Cheesey;43268 wrote: I don’t know about UV therapy so I can’t pass comment there.
Regarding chelation, I personally would not undertake chelation without filling at least the following criteria:
1) That I was absolutely certain heavy metals were an issue for me.
2) That the person who was treating me was very well experienced and qualified – I wouldn’t let your average run-of-the-mill ND guide me in chelation therapy.
3) That I was in a good place physically and mentally to minimise potential fallout.
4) I had first removed all sources of heavy metals (amalgam fillings, overconsumption of fish etc.)
From what I’ve read, if done properly chelation can be effective and safe. If done improperly, however, you can open yourself up to a world of issues. Do you really trust the person who would be guiding you?
I’m due to have an amalgam filling removed soon, and I have taken the decision that I am not going to do chelation therapy afterwards because I cannot fulfil the above criteria. Instead, I am going to take utmost care in getting the filling removed, and then I am going to support glutathione production in the body. Glutathione is a natural enzyme produced in the body. It is the body’s primary enzyme for detoxing heavy metals. It is supported through supplementation of colostrum or whey (both need to be very high quality), sulphurous vegetables such as spinach, and milk thistle.
From what I have read, mercury has a relatively short half-life in most tissues in the body (60 to 90 days without chelation). The accuracy of this is debated as many would suggest that much of the mercury is tied up and only a DMSA or DMPA would reveal an accurate measure. Again, the accuracy of this is not clear. In the brain the half life can be as much as 17 years. I don’t think mercury is a critical component for me, I just really hate the idea of having a vast source of it anywhere in my body. Moreover, I am still young (aged 22), so if in 17 years I have half the mercury in my brain that I do now: result! I do not know what the half-life of other heavy metals are in the body, and whether this might affect your decision.
If you do not decide to follow chelation therapy, and assuming you are already taking milk thistle and eating sulphurous vegetables, consider adding a high quality whey or colostrum supplement to your protocol. Dr Mercola has more information about this on his website.

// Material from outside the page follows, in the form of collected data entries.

(** ** The outbox *)
Definition send (s : store) (m : message) : ER * store :=
  if (BUDDY1_QUEUE_MESSAGES <=? length (outbox s))%nat then (E_TMOUT, s)
  else (E_OK, s <| outbox := outbox s ++ [m] |>).
Definition buddy1_queue_publish (s : store) (type : Z) (payload : bytes) : ER * store :=
  if negb (buddy1_payload_valid type payload) then (E_PAR, s)
  else send s {| msg_type := type;
                 msg_payload := payload ++ zeros (BUDDY1_PAYLOAD_MAX - length payload) |}.
Definition buddy1_outbox_take (s : store) : option message * store :=
  match outbox s with [] => (None, s) | m :: rest => (Some m, s <| outbox := rest |>) end.
(** The topic names of the wire protocol; all are shorter than the 64 bytes of
    [T_MQTT_UTK_APP_MSG], and no payload exceeds its 14. *)
Definition topic_name (t : topic_t) : string :=
  match t with
  | TOPIC_MOTION => "car/telemetry/motion" | TOPIC_BARCODE => "car/telemetry/barcode" | TOPIC_HUMP => "car/telemetry/hump"
  | TOPIC_HEADING => "car/telemetry/heading" | TOPIC_OBSTACLE => "car/telemetry/obstacle" | TOPIC_STATE => "car/telemetry/state"
  | TOPIC_FAULTS => "car/telemetry/faults" | TOPIC_SNAPSHOT => "car/reply/snapshot" | TOPIC_MAP_REPLY => "car/reply/barcode_map"
  | TOPIC_STATUS => "car/status" | TOPIC_POSE => "car/telemetry/pose" | TOPIC_TERRAIN => "car/telemetry/terrain"
  end.
Definition buddy1_topic_name (topic : Z) : option string := topic_name <$> topic_of topic.
Definition MQTT_UTK_APP_PAYLOAD_MAX : nat := 14.
Record T_MQTT_UTK_APP_MSG := { app_topic : string; app_payload : bytes; app_qos : Z; app_retain : Z }.
(** The message handed to the network task; [None]: nothing to send, [out] is not used. *)
Definition mqtt_utk_app_take (s : store) : option T_MQTT_UTK_APP_MSG * store :=
  match buddy1_outbox_take s with
  | (None, s) => (None, s)
  | (Some m, s) =>
      match buddy1_topic_name (msg_type m) with
      | None => (None, s)
      | Some topic =>
          let n := buddy1_payload_size (msg_type m) in
          if (MQTT_UTK_APP_PAYLOAD_MAX <? n)%nat then (None, s)
          else (Some {| app_topic := topic; app_payload := take n (msg_payload m);
                        app_qos := if (msg_type m =? TOPIC_CODE_SNAPSHOT) || (msg_type m =? 8) then 1 else 0;
                        app_retain := 0 |}, s)
      end
  end.

(** ** Reports *)
Definition cached (t : topic_t) (cache v : BUDDY1_SNAPSHOT) : option BUDDY1_SNAPSHOT :=
  match t with
  | TOPIC_MOTION => Some (cache <| motion_valid := true |> <| left_mms := left_mms v |> <| right_mms := right_mms v |>)
  | TOPIC_BARCODE => Some (cache <| barcode_valid := true |> <| barcode_letter := barcode_letter v |>
                                 <| barcode_action := barcode_action v |>)
  | TOPIC_HUMP => Some (cache <| hump_valid := true |> <| hump_count := hump_count v |>
                              <| hump_height_mm := hump_height_mm v |>)
  | TOPIC_HEADING => Some (cache <| heading_valid := true |> <| heading_deg := heading_deg v |>)
  | TOPIC_OBSTACLE => Some (cache <| obstacle_valid := true |> <| obstacle_distance_mm := obstacle_distance_mm v |>
                                  <| obstacle_width_mm := obstacle_width_mm v |> <| obstacle_route := obstacle_route v |>)
  | TOPIC_STATE => Some (cache <| robot_state_valid := true |> <| robot_state := robot_state v |>)
  | _ => None
  end.
Definition store_section (s : store) (t : topic_t) (v : BUDDY1_SNAPSHOT) : ER * store :=
  match buddy1_decode TOPIC_CODE_SNAPSHOT (latest s) with
  | None => (E_SYS, s)
  | Some cache =>
      match cached t cache v with
      | None => (E_PAR, s)
      | Some cache => let '(ok, b) := encode_into cache in (if ok then E_OK else E_PAR, s <| latest := b |>)
      end
  end.
Definition live_only (t : topic_t) : bool := match t with TOPIC_POSE | TOPIC_TERRAIN => true | _ => false end.
(** The number of a topic. *)
Definition topic_code (t : topic_t) : Z :=
  match t with
  | TOPIC_MOTION => 0 | TOPIC_BARCODE => 1 | TOPIC_HUMP => 2 | TOPIC_HEADING => 3 | TOPIC_OBSTACLE => 4 | TOPIC_STATE => 5
  | TOPIC_FAULTS => 6 | TOPIC_SNAPSHOT => 7 | TOPIC_MAP_REPLY => 8 | TOPIC_STATUS => 9 | TOPIC_POSE => 10
  | TOPIC_TERRAIN => 11
  end.
Definition report (lk : bool) (s : store) (t : topic_t) (v : BUDDY1_SNAPSHOT) : ER * store :=
  match buddy1_encode (topic_code t) v (Z.of_nat BUDDY1_PAYLOAD_MAX) with
  | None => (E_PAR, s)
  | Some payload =>
      if live_only t then buddy1_queue_publish s (topic_code t) payload
      else if negb lk then (E_LOCK, s)
      else
        let '(er, s) := store_section s t v in
        if bool_decide (er = E_OK) then buddy1_queue_publish s (topic_code t) payload else (er, s)
  end.
Definition buddy1_report_motion lk s (l r : Z) := report lk s TOPIC_MOTION (zero_snapshot <| left_mms := l |> <| right_mms := r |>).
Definition buddy1_report_hump lk s (count height : Z) :=
  report lk s TOPIC_HUMP (zero_snapshot <| hump_count := count |> <| hump_height_mm := height |>).
Definition buddy1_report_heading lk s (deg : Z) := report lk s TOPIC_HEADING (zero_snapshot <| heading_deg := deg |>).
Definition buddy1_report_obstacle lk s (distance width route : Z) :=
  report lk s TOPIC_OBSTACLE (zero_snapshot <| obstacle_distance_mm := distance |> <| obstacle_width_mm := width |>
                                            <| obstacle_route := route |>).
Definition buddy1_report_pose lk s (cm deg : Z) :=
  report lk s TOPIC_POSE (zero_snapshot <| pose_distance_cm := cm |> <| pose_heading_deg := deg |>).
Definition buddy1_report_terrain lk s (t : BUDDY1_TERRAIN) := report lk s TOPIC_TERRAIN (zero_snapshot <| terrain := t |>).
Definition buddy1_report_robot_state lk s (state : Z) := report lk s TOPIC_STATE (zero_snapshot <| robot_state := state |>).
(** [action]: what [buddy1_barcode_action(letter)] returned. *)
Definition buddy1_report_barcode lk s (letter action : Z) :=
  report lk s TOPIC_BARCODE (zero_snapshot <| barcode_letter := letter |> <| barcode_action := action |>).

(** [buddy1_encode(BUDDY1_TOPIC_FAULTS, &v, packet, sizeof(packet))]; when it
    fails, the packet holds the version and a zero byte. *)
Definition faults_packet (v : BUDDY1_SNAPSHOT) : bytes :=
  default [BUDDY1_WIRE_VERSION; 0] (buddy1_encode TOPIC_CODE_FAULTS v 2).
Definition merge_faults (old changed active : Z) : Z := u8 (Z.lor (Z.land old (u8 (Z.lnot changed))) active).
Definition buddy1_update_faults (lk : bool) (s : store) (changed active : Z) : ER * store :=
  if (changed =? 0) || negb (Z.land changed (u32 (Z.lnot BUDDY1_FAULT_MASK)) =? 0) || negb (Z.land active (Z.lnot changed) =? 0)
  then (E_PAR, s)
  else if negb lk then (E_LOCK, s)
  else match buddy1_decode TOPIC_CODE_SNAPSHOT (latest s) with
  | None => (E_SYS, s)
  | Some v =>
      let v := v <| faults := merge_faults (faults v) changed active |> <| faults_valid := true |> in
      buddy1_queue_publish (s <| latest := (encode_into v).2 |>) TOPIC_CODE_FAULTS (faults_packet v)
  end.
Definition BUDDY1_FAULT_WIFI : Z := 16.
Definition mqtt_utk_app_link (lk : bool) (s : store) (up : bool) : bool * store :=
  let '(er, s) := buddy1_update_faults lk s BUDDY1_FAULT_WIFI (if up then 0 else BUDDY1_FAULT_WIFI) in
  (bool_decide (er = E_OK) || bool_decide (er = E_TMOUT), s).

(** [bytes[k/8] &= (UB)~(1U << k%8)] *)
Definition clear_bit (b : bytes) (k : Z) : bytes :=
  setZ b (k / 8) (Z.land (nthZ 0 b (k / 8)) (u8 (Z.lnot (Z.shiftl 1 (k mod 8))))).
Definition clear_bits (b : bytes) (from : Z) (n : nat) : bytes :=
  fold_left (fun b i => clear_bit b (from + i)) (range n) b.
(** [offset]: bit 0 of the body is bit 8 of the packet. *)
Definition section_offset (type : Z) : Z :=
  fold_left (fun offset i => offset + Z.of_nat (buddy1_payload_bits i)) (range (Z.to_nat type)) 7.
Definition buddy1_invalidate (lk : bool) (s : store) (type : Z) : ER * store :=
  if TOPIC_CODE_FAULTS <? type then (E_PAR, s)
  else if negb lk then (E_LOCK, s)
  else (E_OK, s <| latest := clear_bits (clear_bit (latest s) (8 + type)) (8 + section_offset type)
                              (buddy1_payload_bits type) |>).

Definition buddy1_snapshot_packet (lk : bool) (s : store) : option bytes := if lk then Some (latest s) else None.
Definition buddy1_snapshot (lk : bool) (s : store) : option BUDDY1_SNAPSHOT :=
  match buddy1_snapshot_packet lk s with Some b => buddy1_decode TOPIC_CODE_SNAPSHOT b | None => None end.
Definition buddy1_motion_snapshot (lk : bool) (s : store) : option (Z * Z) :=
  match buddy1_snapshot lk s with
  | Some v => if motion_valid v then Some (left_mms v, right_mms v) else None
  | None => None
  end.
(** The heartbeat the network task sends. *)
Definition mqtt_utk_app_status (lk : bool) (s : store) (capacity : Z) : option bytes :=
  match buddy1_snapshot lk s with Some v => buddy1_encode 9 v capacity | None => None end.

(** ** The abstract store *)
(** The snapshot that [latest] stands for. *)
Definition view (s : store) : option BUDDY1_SNAPSHOT := buddy1_decode TOPIC_CODE_SNAPSHOT (latest s).
Definition without_section (t : topic_t) (v : BUDDY1_SNAPSHOT) : BUDDY1_SNAPSHOT :=
  match t with
  | TOPIC_MOTION => v <| motion_valid := false |> <| left_mms := 0 |> <| right_mms := 0 |>
  | TOPIC_BARCODE => v <| barcode_valid := false |> <| barcode_letter := 0 |> <| barcode_action := 0 |>
  | TOPIC_HUMP => v <| hump_valid := false |> <| hump_count := 0 |> <| hump_height_mm := 0 |>
  | TOPIC_HEADING => v <| heading_valid := false |> <| heading_deg := 0 |>
  | TOPIC_OBSTACLE => v <| obstacle_valid := false |> <| obstacle_distance_mm := 0 |> <| obstacle_width_mm := 0 |>
                        <| obstacle_route := 0 |>
  | TOPIC_STATE => v <| robot_state_valid := false |> <| robot_state := 0 |>
  | TOPIC_FAULTS => v <| faults_valid := false |> <| faults := 0 |>
  | _ => v
  end.
(** A queued message is a valid packet of its topic in a slot of 14 bytes. *)
Definition message_ok (m : message) : Prop :=
  length (msg_payload m) = BUDDY1_PAYLOAD_MAX /\
  buddy1_payload_valid (msg_type m) (take (buddy1_payload_size (msg_type m)) (msg_payload m)) = true.
Record store_inv (s : store) (v : BUDDY1_SNAPSHOT) : Prop := {
  si_bytes : bytes_ok (latest s); si_view : view s = Some v;
  si_room : (length (outbox s) <= BUDDY1_QUEUE_MESSAGES)%nat; si_messages : Forall message_ok (outbox s)
}.

(** ** Replacing one section *)
(** [c'] is [c] with the section of [t] as in [v]. *)
Record updates (t : topic_t) (c v c' : BUDDY1_SNAPSHOT) : Prop := {
  up_write : write_fields t c' = write_fields t v;
  up_valid : section_valid t c' = true;
  up_with : forall x, with_section t x c' = with_section t x v;
  up_frame : forall t', t' <> t -> write_fields t' c' = write_fields t' c /\ section_valid t' c' = section_valid t' c /\
    forall x, with_section t' x c' = with_section t' x c
}.
Lemma cached_updates t c v c' : cached t c v = Some c' -> updates t c v c' /\ In t sections.
Proof. destruct t; intros [= <-]; (split; [split; [done | done | done | by intros []] | cbn; tauto]). Qed.
Lemma faults_updates c f : updates TOPIC_FAULTS c (zero_snapshot <| faults := f |>) (c <| faults := f |> <| faults_valid := true |>).
Proof. split; [done | done | done | by intros []]. Qed.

From what I’ve been reading (see Richard van Konynenburg’s work on Glutathione – http://iaomt.media.fnf.nu/2/skovde_2011_me_kroniskt_trotthetssyndrom/$%7Bweburl%7D – and forum discussion: http://forums.phoenixrising.me/index.php?threads/andrew-cutler-and-alpha-lipoic-acid.259/), I would be very careful about going beyond glutathione supplementation/augmentation if you have CFS/ME. Only once the body is detoxing/methylating should you consider ALA, DMPS or (if you have to) DMSA. I’ve think I now get how it “fits” together for CFS/ME sufferers whose illness was caused by emotional/physical stress overload:
– Glutathione levels plummet due to overburdening the body with stress; and then other factors creep in:
– May cause an increase in heavy metals stored in the body
(NOTE: if your test presents normal mercury in the body, you should consider using “counting rules”. This involves looking at certain other markers in the body that, if low, indicate mercury poisoning – useful since mercury rarely shows up as being high in the body);
– Th2 dominance;
In this case, glutathione methylation and supplements that improve Th1 dominance are the first line of attack. You can then approach solving the dysbiosis with more confidence. I think I’ve been going after the tail, thinking it was wagging the dog.